EXERCISE OBJECTIVE:
Your answer is the lines below, exactly, from the one that contains "Returned coverage ->" through the one that contains "Exec.run (build_evacuation_guidance env", both included.

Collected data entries

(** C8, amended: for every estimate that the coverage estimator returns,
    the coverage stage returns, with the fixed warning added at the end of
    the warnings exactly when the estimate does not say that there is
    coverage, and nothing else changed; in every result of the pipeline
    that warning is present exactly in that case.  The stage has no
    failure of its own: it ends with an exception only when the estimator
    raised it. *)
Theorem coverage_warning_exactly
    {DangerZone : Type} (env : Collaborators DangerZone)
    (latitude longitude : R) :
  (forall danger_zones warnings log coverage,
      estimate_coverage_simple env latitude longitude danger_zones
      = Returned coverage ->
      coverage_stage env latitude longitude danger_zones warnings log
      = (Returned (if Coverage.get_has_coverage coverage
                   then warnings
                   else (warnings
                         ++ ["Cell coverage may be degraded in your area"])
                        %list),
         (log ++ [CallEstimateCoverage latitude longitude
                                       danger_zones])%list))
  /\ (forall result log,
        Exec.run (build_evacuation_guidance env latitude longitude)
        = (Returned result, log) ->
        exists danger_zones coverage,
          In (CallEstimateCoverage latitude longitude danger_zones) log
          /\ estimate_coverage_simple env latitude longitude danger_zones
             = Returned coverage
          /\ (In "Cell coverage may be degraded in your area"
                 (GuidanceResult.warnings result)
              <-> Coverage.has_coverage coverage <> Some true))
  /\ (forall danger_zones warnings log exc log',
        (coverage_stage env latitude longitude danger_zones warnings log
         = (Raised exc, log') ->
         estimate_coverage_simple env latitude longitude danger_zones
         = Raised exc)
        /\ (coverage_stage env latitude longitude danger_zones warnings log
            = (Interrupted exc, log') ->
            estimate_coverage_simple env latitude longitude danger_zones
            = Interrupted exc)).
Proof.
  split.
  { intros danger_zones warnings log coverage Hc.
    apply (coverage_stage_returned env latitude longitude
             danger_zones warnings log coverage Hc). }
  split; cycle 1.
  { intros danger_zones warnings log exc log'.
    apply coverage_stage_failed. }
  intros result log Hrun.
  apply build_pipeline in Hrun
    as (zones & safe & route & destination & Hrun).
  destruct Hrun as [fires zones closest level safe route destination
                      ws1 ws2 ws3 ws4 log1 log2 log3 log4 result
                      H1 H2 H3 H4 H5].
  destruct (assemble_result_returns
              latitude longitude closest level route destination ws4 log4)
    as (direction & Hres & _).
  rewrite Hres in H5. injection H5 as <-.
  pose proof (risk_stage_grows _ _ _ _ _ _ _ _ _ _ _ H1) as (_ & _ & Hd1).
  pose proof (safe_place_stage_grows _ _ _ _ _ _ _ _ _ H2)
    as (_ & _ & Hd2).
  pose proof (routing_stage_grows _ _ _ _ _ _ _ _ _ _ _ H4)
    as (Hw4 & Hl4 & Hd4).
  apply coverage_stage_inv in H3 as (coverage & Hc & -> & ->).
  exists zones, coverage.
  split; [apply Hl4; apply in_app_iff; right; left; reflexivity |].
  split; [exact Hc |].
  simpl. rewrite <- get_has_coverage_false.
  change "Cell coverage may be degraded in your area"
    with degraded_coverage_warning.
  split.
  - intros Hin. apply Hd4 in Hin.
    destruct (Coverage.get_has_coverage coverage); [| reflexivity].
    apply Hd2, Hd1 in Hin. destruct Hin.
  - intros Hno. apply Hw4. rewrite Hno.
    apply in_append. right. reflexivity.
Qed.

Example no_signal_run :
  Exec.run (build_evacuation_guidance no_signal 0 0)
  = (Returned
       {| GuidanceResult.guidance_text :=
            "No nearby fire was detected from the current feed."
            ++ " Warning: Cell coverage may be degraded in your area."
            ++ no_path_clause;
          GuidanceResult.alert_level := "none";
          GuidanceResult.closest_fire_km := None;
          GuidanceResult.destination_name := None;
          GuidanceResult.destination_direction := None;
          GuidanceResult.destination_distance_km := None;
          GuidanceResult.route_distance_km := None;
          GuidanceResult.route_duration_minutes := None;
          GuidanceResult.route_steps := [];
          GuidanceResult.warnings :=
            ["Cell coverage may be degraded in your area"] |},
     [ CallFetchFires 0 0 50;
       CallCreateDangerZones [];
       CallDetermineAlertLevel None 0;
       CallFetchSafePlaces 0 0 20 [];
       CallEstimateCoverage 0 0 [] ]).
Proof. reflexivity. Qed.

WRITTEN RESPONSE:
      = Returned coverage ->
      coverage_stage env latitude longitude danger_zones warnings log
      = (Returned (if Coverage.get_has_coverage coverage
                   then warnings
                   else (warnings
                         ++ ["Cell coverage may be degraded in your area"])
                        %list),
         (log ++ [CallEstimateCoverage latitude longitude
                                       danger_zones])%list))
  /\ (forall result log,
        Exec.run (build_evacuation_guidance env latitude longitude)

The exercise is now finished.